What you have to do: How many lines of the entries below include the word "pose"? Answer with the number alone.

Records contained in a dataset:
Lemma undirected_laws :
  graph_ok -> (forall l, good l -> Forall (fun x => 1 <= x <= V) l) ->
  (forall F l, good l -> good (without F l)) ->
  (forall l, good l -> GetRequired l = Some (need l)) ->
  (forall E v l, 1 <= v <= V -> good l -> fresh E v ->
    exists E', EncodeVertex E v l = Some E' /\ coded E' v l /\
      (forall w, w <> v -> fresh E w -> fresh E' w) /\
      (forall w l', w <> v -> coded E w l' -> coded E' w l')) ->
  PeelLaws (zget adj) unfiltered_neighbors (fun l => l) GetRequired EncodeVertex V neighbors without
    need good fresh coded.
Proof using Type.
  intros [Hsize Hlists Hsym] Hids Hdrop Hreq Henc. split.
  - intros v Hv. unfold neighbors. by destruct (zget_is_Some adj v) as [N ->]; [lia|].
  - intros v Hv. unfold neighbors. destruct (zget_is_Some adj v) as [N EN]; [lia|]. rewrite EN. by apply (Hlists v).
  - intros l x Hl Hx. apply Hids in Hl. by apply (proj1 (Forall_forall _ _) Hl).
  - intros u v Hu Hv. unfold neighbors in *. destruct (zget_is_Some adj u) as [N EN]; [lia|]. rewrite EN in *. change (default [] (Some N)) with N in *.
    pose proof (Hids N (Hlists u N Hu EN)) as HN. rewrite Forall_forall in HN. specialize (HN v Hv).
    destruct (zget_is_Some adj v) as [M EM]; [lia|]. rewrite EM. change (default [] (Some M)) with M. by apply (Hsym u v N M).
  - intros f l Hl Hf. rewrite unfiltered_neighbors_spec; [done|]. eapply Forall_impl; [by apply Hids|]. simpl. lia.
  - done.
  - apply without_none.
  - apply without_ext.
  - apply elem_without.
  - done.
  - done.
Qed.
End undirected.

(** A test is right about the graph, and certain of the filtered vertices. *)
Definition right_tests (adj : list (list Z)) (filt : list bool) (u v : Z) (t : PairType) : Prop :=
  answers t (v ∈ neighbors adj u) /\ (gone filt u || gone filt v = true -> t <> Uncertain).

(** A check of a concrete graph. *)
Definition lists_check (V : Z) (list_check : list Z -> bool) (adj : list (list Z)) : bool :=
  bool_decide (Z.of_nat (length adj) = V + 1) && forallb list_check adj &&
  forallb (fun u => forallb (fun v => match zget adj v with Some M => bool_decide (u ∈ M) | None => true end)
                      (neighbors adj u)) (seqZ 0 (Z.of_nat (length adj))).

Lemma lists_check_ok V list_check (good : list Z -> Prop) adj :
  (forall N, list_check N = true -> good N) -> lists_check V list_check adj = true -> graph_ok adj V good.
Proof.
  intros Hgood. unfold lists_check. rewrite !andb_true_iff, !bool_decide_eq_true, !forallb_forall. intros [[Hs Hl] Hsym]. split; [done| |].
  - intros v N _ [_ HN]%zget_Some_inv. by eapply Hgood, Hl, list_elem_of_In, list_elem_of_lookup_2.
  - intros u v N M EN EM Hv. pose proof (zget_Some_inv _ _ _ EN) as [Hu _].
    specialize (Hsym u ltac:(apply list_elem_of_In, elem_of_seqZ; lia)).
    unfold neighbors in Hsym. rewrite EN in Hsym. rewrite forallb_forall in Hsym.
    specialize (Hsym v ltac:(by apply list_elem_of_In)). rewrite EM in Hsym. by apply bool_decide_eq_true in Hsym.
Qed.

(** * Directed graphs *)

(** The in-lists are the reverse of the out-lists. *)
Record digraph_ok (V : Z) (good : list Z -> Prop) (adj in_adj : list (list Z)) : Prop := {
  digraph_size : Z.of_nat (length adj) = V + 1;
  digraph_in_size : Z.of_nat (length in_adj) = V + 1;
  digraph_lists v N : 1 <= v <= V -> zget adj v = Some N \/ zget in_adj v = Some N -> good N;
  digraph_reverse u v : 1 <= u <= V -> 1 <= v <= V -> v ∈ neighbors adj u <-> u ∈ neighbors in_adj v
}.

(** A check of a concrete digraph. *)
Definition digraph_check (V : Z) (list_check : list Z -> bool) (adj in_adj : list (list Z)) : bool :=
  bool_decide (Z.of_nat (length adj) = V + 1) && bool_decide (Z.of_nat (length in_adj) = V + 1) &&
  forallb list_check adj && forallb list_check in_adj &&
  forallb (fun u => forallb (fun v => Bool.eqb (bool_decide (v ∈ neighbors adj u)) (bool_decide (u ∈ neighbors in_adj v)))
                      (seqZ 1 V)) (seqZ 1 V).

---

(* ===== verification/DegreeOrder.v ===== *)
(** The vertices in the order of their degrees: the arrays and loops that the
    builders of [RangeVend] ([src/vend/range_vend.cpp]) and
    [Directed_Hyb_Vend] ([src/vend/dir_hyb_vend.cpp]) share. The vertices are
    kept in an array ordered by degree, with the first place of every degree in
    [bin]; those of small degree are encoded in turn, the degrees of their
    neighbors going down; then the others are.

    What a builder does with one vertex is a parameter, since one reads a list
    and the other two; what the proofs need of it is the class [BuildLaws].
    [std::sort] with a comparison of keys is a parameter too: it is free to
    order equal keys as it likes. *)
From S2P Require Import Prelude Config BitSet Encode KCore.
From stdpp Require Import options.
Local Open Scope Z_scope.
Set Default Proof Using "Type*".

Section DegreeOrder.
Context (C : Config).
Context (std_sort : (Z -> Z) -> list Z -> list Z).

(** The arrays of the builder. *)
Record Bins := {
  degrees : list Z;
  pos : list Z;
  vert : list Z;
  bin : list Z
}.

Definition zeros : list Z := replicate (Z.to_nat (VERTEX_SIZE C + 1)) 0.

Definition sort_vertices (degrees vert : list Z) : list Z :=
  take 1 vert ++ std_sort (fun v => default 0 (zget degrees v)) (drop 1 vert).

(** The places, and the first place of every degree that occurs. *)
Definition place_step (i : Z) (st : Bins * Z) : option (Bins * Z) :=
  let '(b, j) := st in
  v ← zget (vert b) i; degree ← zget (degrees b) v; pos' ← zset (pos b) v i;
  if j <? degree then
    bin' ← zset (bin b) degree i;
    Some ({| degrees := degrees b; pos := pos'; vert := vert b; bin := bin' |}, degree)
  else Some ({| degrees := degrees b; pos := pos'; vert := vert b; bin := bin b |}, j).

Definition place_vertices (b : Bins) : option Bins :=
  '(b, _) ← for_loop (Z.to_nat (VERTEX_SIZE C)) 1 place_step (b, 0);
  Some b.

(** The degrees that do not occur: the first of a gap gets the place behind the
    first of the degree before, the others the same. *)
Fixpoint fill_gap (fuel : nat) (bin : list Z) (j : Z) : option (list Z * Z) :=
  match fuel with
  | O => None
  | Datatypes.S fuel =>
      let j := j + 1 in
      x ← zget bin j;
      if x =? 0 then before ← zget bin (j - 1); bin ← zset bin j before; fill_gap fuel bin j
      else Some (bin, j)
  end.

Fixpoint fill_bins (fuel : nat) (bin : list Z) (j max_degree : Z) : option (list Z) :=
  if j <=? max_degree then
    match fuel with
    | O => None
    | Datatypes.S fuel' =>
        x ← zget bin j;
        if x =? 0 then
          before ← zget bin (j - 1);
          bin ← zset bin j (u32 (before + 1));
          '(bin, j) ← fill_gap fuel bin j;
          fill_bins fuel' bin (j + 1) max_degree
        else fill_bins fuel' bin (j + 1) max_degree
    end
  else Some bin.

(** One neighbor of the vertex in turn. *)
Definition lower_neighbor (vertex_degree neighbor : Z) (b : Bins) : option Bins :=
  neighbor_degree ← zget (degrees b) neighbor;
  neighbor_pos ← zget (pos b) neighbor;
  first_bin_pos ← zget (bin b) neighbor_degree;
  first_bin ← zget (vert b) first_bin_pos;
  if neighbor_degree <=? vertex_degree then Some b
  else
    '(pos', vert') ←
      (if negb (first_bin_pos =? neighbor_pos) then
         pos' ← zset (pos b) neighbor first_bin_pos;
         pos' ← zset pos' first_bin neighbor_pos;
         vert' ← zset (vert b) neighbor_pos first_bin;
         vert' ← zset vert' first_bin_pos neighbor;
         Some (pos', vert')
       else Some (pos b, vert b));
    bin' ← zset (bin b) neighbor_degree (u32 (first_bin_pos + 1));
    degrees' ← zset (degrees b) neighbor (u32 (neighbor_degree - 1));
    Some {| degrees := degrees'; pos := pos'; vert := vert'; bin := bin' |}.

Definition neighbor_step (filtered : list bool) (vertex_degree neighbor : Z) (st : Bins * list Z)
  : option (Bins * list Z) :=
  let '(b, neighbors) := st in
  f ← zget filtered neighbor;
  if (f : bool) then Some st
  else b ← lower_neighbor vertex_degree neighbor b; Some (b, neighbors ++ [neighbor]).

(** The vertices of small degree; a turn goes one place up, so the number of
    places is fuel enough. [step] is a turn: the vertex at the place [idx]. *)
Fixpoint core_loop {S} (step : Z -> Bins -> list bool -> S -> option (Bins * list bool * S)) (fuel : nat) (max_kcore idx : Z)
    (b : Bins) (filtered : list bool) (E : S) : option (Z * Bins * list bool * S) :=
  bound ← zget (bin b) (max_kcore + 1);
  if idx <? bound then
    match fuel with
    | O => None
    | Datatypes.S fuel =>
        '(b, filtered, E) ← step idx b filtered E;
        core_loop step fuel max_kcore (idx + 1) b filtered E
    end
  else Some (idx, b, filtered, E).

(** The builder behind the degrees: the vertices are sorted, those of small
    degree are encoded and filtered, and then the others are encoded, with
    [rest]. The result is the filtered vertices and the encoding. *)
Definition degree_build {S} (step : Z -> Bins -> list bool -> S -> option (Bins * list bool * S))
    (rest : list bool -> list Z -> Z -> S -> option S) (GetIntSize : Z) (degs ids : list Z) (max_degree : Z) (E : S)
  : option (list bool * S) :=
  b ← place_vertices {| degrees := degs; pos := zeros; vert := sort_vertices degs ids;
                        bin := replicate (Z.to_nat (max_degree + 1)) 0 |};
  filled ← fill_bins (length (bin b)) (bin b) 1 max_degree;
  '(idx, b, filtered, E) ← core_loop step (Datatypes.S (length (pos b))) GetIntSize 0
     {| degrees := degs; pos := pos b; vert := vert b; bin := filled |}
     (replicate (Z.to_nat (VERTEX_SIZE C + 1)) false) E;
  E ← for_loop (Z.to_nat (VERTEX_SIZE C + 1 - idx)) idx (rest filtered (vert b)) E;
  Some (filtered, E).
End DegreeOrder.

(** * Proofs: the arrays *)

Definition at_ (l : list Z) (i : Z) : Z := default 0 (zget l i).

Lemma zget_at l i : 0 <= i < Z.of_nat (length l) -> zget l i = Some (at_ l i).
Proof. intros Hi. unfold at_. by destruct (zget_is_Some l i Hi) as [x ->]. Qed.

Result below: 2